:: ACTIVITY ::
Here is a block of entries. Write out its lines exactly, from the first through the one containing "unfold UserState._genNewUserStateAfterTransition. rewrite".

:: AVAILABLE DATA ::
☆ ☆ ☆ ☆
(** X7.  When [epochTransition] throws.  It throws exactly for the
    latest transitioned epoch, either because the user has not signed up or
    because an epoch key of that epoch fails the range check; the store of
    leaves, the staged state, the committed state and the sign-up are then
    as they were. *)
Theorem epochTransition_throws_iff (sync : Synchronizer) (s : UserState.t)
    (epoch : Z) (e : Error) :
  let r := UserState.epochTransition sync s epoch in
  (fst r = Throw e <->
     epoch = UserState.latestTransitionedEpoch s
     /\ ((UserState.hasSignedUp s = false /\ e = UserNotSignedUp)
         \/ (UserState.hasSignedUp s = true /\ e = InvalidEpochKey
             /\ ~ epochKeysInRange sync s)))
  /\ (fst r = Throw e ->
      UserState.heap (snd r) = UserState.heap s
      /\ UserState.newUserState (snd r) = UserState.newUserState s
      /\ committedState (snd r) = committedState s
      /\ UserState.hasSignedUp (snd r) = UserState.hasSignedUp s).
Proof.
  cbn zeta. unfold UserState.epochTransition, UserState._saveAttestations.
  destruct (epoch =? UserState.latestTransitionedEpoch s) eqn:Ee.
  2:{ split; [split|]; [discriminate| |discriminate]. intros []. lia. }
  assert (epoch = UserState.latestTransitionedEpoch s) as -> by lia.
  destruct (UserState.hasSignedUp s) eqn:Es; cbn [negb fst snd].
  2:{ split; [split|done].
      - intros [= <-]. split; [reflexivity|]. now left.
      - intros (_ & [[_ ->]|[? _]]); [reflexivity|discriminate]. }
  pose proof (saveAttestationsLoop_completion sync
                (UserState.latestTransitionedEpoch s) (UserState.nonces sync) s)
    as [Hok Hbad].
  destruct (saveAttestationsLoop_frame sync
              (UserState.latestTransitionedEpoch s) (UserState.nonces sync) s)
    as (Hheap & Hsu & Hcommitted & Hstage).
  fold (epochKeysInRange sync s) in Hok, Hbad.
  destruct (UserState.saveAttestationsLoop sync
              (UserState.latestTransitionedEpoch s) (UserState.nonces sync) s)
    as [c s1]. cbn [fst snd] in *.
  destruct (decide (epochKeysInRange sync s)) as [Hin|Hout].
  - rewrite (Hok Hin).
    unfold UserState._genNewUserStateAfterTransition. rewrite Hsu, Es.
    destruct (fold_left _ _ _) as [h ls]. cbn [fst snd].
    split; [split|discriminate]; [discriminate|].
    intros (_ & [[? _]|(_ & _ & Hn)]); [discriminate|contradiction].
  - rewrite (Hbad Hout). cbn [fst snd]. split; [split|].
    + intros [= <-]. split; [reflexivity|]. right. done.
    + intros (_ & [[? _]|(_ & -> & _)]); [discriminate|reflexivity].
    + intros _. rewrite Es in Hsu. done.
Qed.
Lemma acesso_sem_guarda_exemplo :
  upstream_ok unit /\
  (exists w', DailyUpdater.atualizar_playlists (mundo tt) = (Val tt, w')) /\
  (forall categoria,
     In categoria (dict_keys SugerirPlaylists.categorias_canais) ->
     exists l w',
       SugerirPlaylists.sugerir_playlists categoria (mundo tt)
       = (Val (PList l), w')).
Proof.
  split; [exact fixo_ok|].
  exact (proj1 acesso_sem_guarda fixo_ok (mundo tt)).
Defined.


(** * Further properties of the two scripts *)

(** ** A failed search ends the run *)

Lemma encerra_nil o : encerra [] o.
Proof. left. reflexivity. Qed.

(** After searches that were all answered, the run goes on. *)
Lemma encerra_app tr1 tr2 o :
  forallb respondida tr1 = true -> encerra tr2 o -> encerra (tr1 ++ tr2) o.
Proof.
  intros H1 [H2|(pre & ev & e & -> & Hpre & Hev & Ho)].
  - left. rewrite forallb_app, H1, H2. reflexivity.
  - right. exists (tr1 ++ pre), ev, e. rewrite app_assoc.
    repeat split; try assumption. rewrite forallb_app, H1, Hpre. reflexivity.
Qed.

(** A run that ended without an exception had all its searches answered. *)
Lemma encerra_None tr : encerra tr None -> forallb respondida tr = true.
Proof.
  intros [Hall|(pre & ev & e & _ & _ & _ & Ho)]; [exact Hall | discriminate Ho].
Qed.

Section ParaNaFalha.
Context {U : Type} `{Upstream U}.

Lemma para_na_falha_ret {A} (a : A) : para_na_falha (ret (U:=U) a).
Proof.
  intros w r w' E. inversion E; subst. exists []. rewrite app_nil_r.
  split; [reflexivity | apply encerra_nil].
Qed.

Lemma para_na_falha_lift {A} (x : res A) : para_na_falha (lift (U:=U) x).
Proof.
  intros w r w' E. inversion E; subst. exists []. rewrite app_nil_r.
  split; [reflexivity | apply encerra_nil].
Qed.

Lemma para_na_falha_bind {A B} (m : M U A) (k : A -> M U B) :
  para_na_falha m -> (forall a, para_na_falha (k a)) ->
  para_na_falha (bind m k).
Proof.
  intros Hm Hk w r w' E. unfold bind in E.
  destruct (m w) as [[a|e] w1] eqn:E1.
  - destruct (Hm _ _ _ E1) as (tr1 & Ht1 & He1).
    destruct (Hk a _ _ _ E) as (tr2 & Ht2 & He2).
    exists (tr1 ++ tr2). split.
    + rewrite Ht2, Ht1, app_assoc. reflexivity.
    + apply encerra_app; [apply encerra_None; exact He1 | exact He2].
  - inversion E; subst. destruct (Hm _ _ _ E1) as (tr1 & Ht1 & He1).
    exists tr1. split; assumption.
Qed.

Lemma para_na_falha_for_each {A S} (xs : list A) (body : A -> S -> M U S) :
  (forall x s, para_na_falha (body x s)) ->
  forall s, para_na_falha (for_each xs body s).
Proof.
  intros Hbody. induction xs as [|x xs IH]; intros s.
  - apply para_na_falha_ret.
  - rewrite for_each_cons. apply para_na_falha_bind; [apply Hbody | exact IH].
Qed.

Lemma para_na_falha_ChannelsSearch q n :
  para_na_falha (ChannelsSearch (U:=U) q n).
Proof.
  intros w r w' E. unfold ChannelsSearch in E.
  destruct (channels_search q n (upstream w)) as [r0 u].
  inversion E; subst. exists [EvChannels q n r]. split; [reflexivity|].
  destruct r as [v|e].
  - left. reflexivity.
  - right. exists [], (EvChannels q n (Raise e)), e. repeat split.
Qed.

Lemma para_na_falha_PlaylistsSearch q n :
  para_na_falha (PlaylistsSearch (U:=U) q n).
Proof.
  intros w r w' E. unfold PlaylistsSearch in E.
  destruct (playlists_search q n (upstream w)) as [r0 u].
  inversion E; subst. exists [EvPlaylists q n r]. split; [reflexivity|].
  destruct r as [v|e].
  - left. reflexivity.
  - right. exists [], (EvPlaylists q n (Raise e)), e. repeat split.
Qed.

Lemma para_na_falha_local {A} (m : M U A) :
  (forall w, trace (snd (m w)) = trace w /\ excecao (fst (m w)) = None) ->
  para_na_falha m.
Proof.
  intros Hm w r w' E. destruct (Hm w) as [Ht _]. rewrite E in Ht. simpl in Ht.
  exists []. rewrite app_nil_r. split; [exact Ht | apply encerra_nil].
Qed.

Ltac sem_retentar :=
  repeat first
    [ apply para_na_falha_ret
    | apply para_na_falha_lift
    | apply para_na_falha_ChannelsSearch
    | apply para_na_falha_PlaylistsSearch
    | apply para_na_falha_for_each; intros
    | apply para_na_falha_bind; [| intros]
    | match goal with
      | |- para_na_falha (if ?b then _ else _) => destruct b
      end ].

Lemma para_na_falha_atualizar_playlists :
  para_na_falha (DailyUpdater.atualizar_playlists (U:=U)).
Proof.
  unfold DailyUpdater.atualizar_playlists, DailyUpdater.para_cada_categoria,
    DailyUpdater.playlists_da_categoria, DailyUpdater.para_cada_canal,
    DailyUpdater.para_cada_canal_encontrado, DailyUpdater.para_cada_playlist.
  sem_retentar; apply para_na_falha_local; intros w; split; reflexivity.
Qed.

Lemma para_na_falha_sugerir_playlists categoria :
  para_na_falha (SugerirPlaylists.sugerir_playlists (U:=U) categoria).
Proof.
  unfold SugerirPlaylists.sugerir_playlists.
  destruct (dict_get categoria SugerirPlaylists.categorias_canais);
    [|apply para_na_falha_ret].
  unfold SugerirPlaylists.para_cada_canal,
    SugerirPlaylists.para_cada_canal_encontrado,
    SugerirPlaylists.para_cada_playlist.
  sem_retentar.
Qed.
(** * Container-return kiosk controller: frame codec, link layer, sequence
      engine, QR validator, store adapter and sync service.

    A shallow embedding of the Python sources ([src/uart/uart.py],
    [src/qr/processor.py], [src/database/crud.py], [src/audit/logger.py],
    [src/api/service.py], [src/main.py]) together with the properties the
    specification states about them.

    Conventions of the embedding
    - Python [int] is [Z]; [bytes] is [list byte]; [str] is [string] (code
      points below 256); [Optional[T]] is [option T].
    - A [datetime] is an instant in microseconds since the Unix epoch plus a
      flag telling whether it carries a time zone (always UTC); ordering an
      aware and a naive value raises, as in Python.  A timestamp column of
      the database holds the ISO text of such a value, and SQL compares
      the texts.
    - [time.time()] is a virtual clock in microseconds kept in the state;
      [time.sleep] advances it; every other operation takes no time.
    - The serial port and the backend are scripted parts of the state. *)

From Stdlib Require Import ZArith String Ascii List Bool Lia.
From Stdlib.Strings Require Import Byte.
From Stdlib Require Import DecimalString.
From Stdlib Require Import Sorted Permutation.
Import ListNotations.

Local Open Scope Z_scope.

(* ===================================================================== *)
(** * Part I. Definitions                                                 *)
(* ===================================================================== *)

(** ** Frame codec ([UARTProtocol]) *)

Module Codec.

(** [class MessageType(IntEnum)] *)
Definition ACK : Z := 0.
Definition GET_SENSOR_STATUS : Z := 1.
Definition SENSOR_STATE_CHANGE : Z := 2.
Definition RESTART : Z := 3.
Definition ACTUATOR_MOVEMENT : Z := 4.
Definition LIGHT_MANAGEMENT : Z := 5.
Definition BUTTON_PUSHED : Z := 6.
Definition ERROR_MSG : Z := 7.
Definition DOOR_CONTROL : Z := 8.

(** [MessageType(v)] succeeds exactly on the nine declared values. *)
Definition is_message_type (v : Z) : bool := (0 <=? v) && (v <=? 8).

(** [@dataclass class UARTMessage] *)
Record UARTMessage : Type := mkMsg {
  msg_type : Z;
  msg_id : Z;
  payload : list byte
}.

Definition payload_length (m : UARTMessage) : Z := Z.of_nat (length (payload m)).

Definition START_BYTE : byte := x7b.
Definition END_BYTE : byte := x7d.

(** [bytearray.append(v)]: raises [ValueError] unless [0 <= v < 256]. *)
Definition byte_of_int (v : Z) : option byte :=
  if (0 <=? v) && (v <? 256) then Byte.of_N (Z.to_N v) else None.

Definition int_of_byte (b : byte) : Z := Z.of_N (Byte.to_N b).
☆ ☆ ☆ ☆
:: WORKED SOLUTION ::
(** X7.  When [epochTransition] throws.  It throws exactly for the
    latest transitioned epoch, either because the user has not signed up or
    because an epoch key of that epoch fails the range check; the store of
    leaves, the staged state, the committed state and the sign-up are then
    as they were. *)
Theorem epochTransition_throws_iff (sync : Synchronizer) (s : UserState.t)
    (epoch : Z) (e : Error) :
  let r := UserState.epochTransition sync s epoch in
  (fst r = Throw e <->
     epoch = UserState.latestTransitionedEpoch s
     /\ ((UserState.hasSignedUp s = false /\ e = UserNotSignedUp)
         \/ (UserState.hasSignedUp s = true /\ e = InvalidEpochKey
             /\ ~ epochKeysInRange sync s)))
  /\ (fst r = Throw e ->
      UserState.heap (snd r) = UserState.heap s
      /\ UserState.newUserState (snd r) = UserState.newUserState s
      /\ committedState (snd r) = committedState s
      /\ UserState.hasSignedUp (snd r) = UserState.hasSignedUp s).
Proof.
  cbn zeta. unfold UserState.epochTransition, UserState._saveAttestations.
  destruct (epoch =? UserState.latestTransitionedEpoch s) eqn:Ee.
  2:{ split; [split|]; [discriminate| |discriminate]. intros []. lia. }
  assert (epoch = UserState.latestTransitionedEpoch s) as -> by lia.
  destruct (UserState.hasSignedUp s) eqn:Es; cbn [negb fst snd].
  2:{ split; [split|done].
      - intros [= <-]. split; [reflexivity|]. now left.
      - intros (_ & [[_ ->]|[? _]]); [reflexivity|discriminate]. }
  pose proof (saveAttestationsLoop_completion sync
                (UserState.latestTransitionedEpoch s) (UserState.nonces sync) s)
    as [Hok Hbad].
  destruct (saveAttestationsLoop_frame sync
              (UserState.latestTransitionedEpoch s) (UserState.nonces sync) s)
    as (Hheap & Hsu & Hcommitted & Hstage).
  fold (epochKeysInRange sync s) in Hok, Hbad.
  destruct (UserState.saveAttestationsLoop sync
              (UserState.latestTransitionedEpoch s) (UserState.nonces sync) s)
    as [c s1]. cbn [fst snd] in *.
  destruct (decide (epochKeysInRange sync s)) as [Hin|Hout].
  - rewrite (Hok Hin).
    unfold UserState._genNewUserStateAfterTransition. rewrite Hsu, Es.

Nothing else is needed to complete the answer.